• **WHAT IS REQUIRED**: Write only the number of lines in the entries that hold the string "every".

═══ RECORDS FOR THIS EXERCISE ═══

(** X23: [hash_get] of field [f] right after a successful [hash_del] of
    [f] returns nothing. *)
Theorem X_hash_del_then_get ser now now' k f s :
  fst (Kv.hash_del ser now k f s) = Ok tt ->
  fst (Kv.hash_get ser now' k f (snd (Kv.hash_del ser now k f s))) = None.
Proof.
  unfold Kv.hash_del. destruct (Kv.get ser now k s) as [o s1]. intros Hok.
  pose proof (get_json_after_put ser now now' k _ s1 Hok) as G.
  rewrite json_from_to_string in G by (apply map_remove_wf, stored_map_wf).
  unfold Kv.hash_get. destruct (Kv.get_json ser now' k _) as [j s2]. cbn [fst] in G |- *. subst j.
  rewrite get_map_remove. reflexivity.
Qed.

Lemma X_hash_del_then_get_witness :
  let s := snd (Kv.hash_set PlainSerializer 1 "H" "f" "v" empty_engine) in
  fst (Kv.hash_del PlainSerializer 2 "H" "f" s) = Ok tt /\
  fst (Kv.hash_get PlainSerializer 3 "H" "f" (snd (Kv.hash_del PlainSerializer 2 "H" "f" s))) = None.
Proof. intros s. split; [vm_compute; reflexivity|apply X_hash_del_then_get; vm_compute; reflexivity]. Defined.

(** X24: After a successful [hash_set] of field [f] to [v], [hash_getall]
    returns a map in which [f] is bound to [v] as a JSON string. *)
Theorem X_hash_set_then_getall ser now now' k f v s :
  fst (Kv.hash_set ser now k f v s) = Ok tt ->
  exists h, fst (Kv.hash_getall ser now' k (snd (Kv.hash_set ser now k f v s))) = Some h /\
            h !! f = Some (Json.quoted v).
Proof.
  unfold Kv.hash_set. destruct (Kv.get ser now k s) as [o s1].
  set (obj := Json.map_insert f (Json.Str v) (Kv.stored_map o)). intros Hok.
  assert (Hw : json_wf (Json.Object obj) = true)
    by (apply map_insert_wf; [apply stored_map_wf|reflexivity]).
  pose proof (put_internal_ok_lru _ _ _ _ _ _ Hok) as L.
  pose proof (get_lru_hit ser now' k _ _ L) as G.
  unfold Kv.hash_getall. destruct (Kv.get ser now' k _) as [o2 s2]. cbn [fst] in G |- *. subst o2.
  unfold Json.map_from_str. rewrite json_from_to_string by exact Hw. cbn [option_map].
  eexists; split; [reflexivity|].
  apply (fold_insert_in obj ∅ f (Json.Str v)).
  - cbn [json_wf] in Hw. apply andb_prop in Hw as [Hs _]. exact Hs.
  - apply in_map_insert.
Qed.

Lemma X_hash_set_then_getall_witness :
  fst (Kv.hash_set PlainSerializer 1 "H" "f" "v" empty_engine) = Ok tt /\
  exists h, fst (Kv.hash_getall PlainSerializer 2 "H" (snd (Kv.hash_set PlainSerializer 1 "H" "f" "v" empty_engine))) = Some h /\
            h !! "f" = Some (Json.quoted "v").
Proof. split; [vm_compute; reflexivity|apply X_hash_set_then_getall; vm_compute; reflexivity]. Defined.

═══
═══ RECORDS FOR THIS EXERCISE ═══

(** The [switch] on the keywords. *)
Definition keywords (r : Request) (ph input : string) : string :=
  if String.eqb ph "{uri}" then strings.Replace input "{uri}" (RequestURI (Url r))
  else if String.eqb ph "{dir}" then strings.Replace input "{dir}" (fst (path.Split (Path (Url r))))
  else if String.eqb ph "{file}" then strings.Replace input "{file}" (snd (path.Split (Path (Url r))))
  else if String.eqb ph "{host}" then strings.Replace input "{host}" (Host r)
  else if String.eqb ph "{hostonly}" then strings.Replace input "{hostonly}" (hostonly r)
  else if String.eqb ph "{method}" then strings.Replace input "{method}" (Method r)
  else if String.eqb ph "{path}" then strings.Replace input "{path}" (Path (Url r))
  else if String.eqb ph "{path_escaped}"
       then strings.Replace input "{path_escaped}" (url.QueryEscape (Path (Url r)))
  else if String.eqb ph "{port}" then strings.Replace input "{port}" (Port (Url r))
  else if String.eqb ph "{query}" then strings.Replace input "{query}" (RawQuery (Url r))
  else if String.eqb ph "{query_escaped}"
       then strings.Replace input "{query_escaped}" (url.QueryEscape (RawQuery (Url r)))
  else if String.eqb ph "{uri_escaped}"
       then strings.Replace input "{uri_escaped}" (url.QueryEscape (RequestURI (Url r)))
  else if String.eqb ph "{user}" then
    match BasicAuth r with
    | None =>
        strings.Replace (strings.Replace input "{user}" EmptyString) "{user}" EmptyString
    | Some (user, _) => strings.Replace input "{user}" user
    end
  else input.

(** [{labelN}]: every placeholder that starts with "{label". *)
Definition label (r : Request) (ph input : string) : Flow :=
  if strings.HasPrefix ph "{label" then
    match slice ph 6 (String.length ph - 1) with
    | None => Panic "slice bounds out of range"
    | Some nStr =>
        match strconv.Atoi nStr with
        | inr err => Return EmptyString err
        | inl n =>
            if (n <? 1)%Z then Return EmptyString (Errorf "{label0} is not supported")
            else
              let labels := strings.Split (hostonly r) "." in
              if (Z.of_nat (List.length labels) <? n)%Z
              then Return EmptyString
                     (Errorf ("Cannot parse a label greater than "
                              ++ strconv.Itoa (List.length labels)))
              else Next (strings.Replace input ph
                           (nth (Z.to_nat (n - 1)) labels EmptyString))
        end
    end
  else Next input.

═══
═══ RECORDS FOR THIS EXERCISE ═══

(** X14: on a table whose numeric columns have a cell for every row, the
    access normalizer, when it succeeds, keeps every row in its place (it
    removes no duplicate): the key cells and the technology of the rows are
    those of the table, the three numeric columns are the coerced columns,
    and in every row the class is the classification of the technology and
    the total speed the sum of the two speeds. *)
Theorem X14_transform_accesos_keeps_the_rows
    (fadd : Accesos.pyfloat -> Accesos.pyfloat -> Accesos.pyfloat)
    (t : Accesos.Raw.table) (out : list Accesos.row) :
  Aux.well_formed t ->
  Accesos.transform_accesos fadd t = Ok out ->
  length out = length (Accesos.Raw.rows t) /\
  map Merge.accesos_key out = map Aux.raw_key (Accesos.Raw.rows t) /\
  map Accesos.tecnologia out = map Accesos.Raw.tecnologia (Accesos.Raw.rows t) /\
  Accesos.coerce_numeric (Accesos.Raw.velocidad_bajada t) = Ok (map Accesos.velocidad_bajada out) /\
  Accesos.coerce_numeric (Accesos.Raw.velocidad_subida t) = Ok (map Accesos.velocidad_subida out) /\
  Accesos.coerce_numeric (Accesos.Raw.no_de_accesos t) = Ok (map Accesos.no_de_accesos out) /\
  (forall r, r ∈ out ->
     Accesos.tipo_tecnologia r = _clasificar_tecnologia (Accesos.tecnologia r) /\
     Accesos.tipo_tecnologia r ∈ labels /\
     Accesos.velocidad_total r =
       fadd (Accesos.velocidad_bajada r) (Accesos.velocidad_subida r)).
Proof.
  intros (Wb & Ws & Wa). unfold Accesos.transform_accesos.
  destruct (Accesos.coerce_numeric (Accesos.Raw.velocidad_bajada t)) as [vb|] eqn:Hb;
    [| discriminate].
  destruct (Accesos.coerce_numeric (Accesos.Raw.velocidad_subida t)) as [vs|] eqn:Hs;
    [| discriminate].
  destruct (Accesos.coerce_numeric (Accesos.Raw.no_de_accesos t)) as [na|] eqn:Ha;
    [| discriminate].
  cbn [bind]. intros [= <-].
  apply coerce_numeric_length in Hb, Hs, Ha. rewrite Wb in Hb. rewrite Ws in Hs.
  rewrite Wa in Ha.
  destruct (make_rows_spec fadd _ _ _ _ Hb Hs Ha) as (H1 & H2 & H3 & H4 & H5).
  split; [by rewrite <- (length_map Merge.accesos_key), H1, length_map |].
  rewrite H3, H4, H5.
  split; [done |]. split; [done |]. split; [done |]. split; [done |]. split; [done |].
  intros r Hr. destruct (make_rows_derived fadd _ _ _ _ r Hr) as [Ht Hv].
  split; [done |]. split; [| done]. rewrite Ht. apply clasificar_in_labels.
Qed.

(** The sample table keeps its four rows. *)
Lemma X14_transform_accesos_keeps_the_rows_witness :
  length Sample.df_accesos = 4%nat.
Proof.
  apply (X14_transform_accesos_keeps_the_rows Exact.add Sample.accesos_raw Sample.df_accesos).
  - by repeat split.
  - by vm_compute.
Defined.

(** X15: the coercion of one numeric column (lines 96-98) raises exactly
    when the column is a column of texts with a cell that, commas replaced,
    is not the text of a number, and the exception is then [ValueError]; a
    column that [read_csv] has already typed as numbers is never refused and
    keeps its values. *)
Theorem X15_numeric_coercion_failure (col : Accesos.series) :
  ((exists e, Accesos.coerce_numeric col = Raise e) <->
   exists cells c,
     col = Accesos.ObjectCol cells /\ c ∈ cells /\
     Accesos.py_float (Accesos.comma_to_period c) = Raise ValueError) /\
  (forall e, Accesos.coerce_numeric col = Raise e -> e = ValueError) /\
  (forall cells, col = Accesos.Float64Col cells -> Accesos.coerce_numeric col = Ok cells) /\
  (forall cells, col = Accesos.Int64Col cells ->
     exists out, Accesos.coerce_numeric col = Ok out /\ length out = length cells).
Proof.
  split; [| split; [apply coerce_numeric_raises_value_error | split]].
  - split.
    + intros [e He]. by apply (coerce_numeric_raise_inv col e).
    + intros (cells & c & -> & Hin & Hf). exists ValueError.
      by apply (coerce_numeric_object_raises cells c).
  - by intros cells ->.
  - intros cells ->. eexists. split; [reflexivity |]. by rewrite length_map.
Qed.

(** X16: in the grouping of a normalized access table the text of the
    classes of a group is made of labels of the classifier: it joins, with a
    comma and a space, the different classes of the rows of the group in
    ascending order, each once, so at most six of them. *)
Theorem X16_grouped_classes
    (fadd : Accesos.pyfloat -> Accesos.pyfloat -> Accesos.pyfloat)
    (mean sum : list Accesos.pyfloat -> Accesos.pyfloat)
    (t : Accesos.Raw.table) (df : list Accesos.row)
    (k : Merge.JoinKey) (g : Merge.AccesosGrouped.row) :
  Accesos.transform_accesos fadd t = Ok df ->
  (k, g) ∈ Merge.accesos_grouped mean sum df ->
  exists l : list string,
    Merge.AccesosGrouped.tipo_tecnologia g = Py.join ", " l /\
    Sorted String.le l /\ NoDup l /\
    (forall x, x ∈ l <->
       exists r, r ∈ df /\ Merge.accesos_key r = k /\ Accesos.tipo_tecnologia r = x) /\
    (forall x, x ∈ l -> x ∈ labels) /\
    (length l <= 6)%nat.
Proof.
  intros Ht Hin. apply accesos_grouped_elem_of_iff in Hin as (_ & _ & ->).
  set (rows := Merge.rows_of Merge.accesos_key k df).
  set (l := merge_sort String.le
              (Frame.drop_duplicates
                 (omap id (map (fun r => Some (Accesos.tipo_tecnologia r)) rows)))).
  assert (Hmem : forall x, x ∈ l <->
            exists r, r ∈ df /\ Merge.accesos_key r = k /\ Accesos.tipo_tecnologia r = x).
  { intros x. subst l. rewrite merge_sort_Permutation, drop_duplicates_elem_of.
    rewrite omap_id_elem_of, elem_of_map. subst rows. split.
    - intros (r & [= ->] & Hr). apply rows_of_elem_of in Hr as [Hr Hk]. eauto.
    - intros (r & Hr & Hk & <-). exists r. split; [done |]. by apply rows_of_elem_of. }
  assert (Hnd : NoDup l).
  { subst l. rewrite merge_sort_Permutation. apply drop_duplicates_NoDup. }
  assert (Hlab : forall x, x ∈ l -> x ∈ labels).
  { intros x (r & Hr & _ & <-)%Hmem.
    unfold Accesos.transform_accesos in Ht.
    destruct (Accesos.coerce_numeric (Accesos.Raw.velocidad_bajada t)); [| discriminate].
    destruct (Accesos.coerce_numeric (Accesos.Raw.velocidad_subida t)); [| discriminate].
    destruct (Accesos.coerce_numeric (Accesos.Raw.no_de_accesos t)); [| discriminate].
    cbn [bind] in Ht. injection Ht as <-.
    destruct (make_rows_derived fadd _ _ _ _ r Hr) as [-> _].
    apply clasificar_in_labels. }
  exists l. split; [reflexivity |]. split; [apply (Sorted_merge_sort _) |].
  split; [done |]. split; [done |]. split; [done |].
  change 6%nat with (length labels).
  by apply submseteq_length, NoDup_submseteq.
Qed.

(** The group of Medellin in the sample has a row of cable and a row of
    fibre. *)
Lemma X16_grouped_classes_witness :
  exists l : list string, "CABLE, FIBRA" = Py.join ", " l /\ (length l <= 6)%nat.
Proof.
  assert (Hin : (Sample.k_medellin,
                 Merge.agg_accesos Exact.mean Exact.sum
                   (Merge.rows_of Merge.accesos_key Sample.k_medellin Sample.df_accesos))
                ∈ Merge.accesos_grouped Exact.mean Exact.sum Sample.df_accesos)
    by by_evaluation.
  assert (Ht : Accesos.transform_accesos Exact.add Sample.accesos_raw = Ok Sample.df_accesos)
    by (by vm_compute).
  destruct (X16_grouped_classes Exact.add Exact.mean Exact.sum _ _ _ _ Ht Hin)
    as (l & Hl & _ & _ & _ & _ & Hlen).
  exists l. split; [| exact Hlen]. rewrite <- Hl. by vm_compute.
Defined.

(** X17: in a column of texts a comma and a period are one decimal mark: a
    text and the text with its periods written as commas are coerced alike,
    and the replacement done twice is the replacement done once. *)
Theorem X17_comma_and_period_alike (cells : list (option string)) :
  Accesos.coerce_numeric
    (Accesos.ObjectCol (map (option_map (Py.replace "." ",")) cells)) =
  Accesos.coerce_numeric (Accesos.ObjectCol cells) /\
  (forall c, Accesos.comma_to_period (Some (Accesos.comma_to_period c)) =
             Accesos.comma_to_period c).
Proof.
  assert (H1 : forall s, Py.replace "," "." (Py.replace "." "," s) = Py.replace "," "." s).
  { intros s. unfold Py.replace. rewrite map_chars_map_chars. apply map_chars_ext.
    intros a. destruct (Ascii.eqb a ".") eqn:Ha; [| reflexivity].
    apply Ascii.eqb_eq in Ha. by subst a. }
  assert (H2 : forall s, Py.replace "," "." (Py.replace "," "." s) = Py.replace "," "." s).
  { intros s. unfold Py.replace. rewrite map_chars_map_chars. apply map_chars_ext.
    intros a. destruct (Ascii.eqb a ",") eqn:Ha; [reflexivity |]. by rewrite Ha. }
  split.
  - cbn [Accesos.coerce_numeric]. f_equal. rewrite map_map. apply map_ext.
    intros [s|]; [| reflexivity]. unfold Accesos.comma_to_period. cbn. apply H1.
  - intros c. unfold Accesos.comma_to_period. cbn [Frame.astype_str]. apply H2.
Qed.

═══

• **FINAL ANSWER**: 4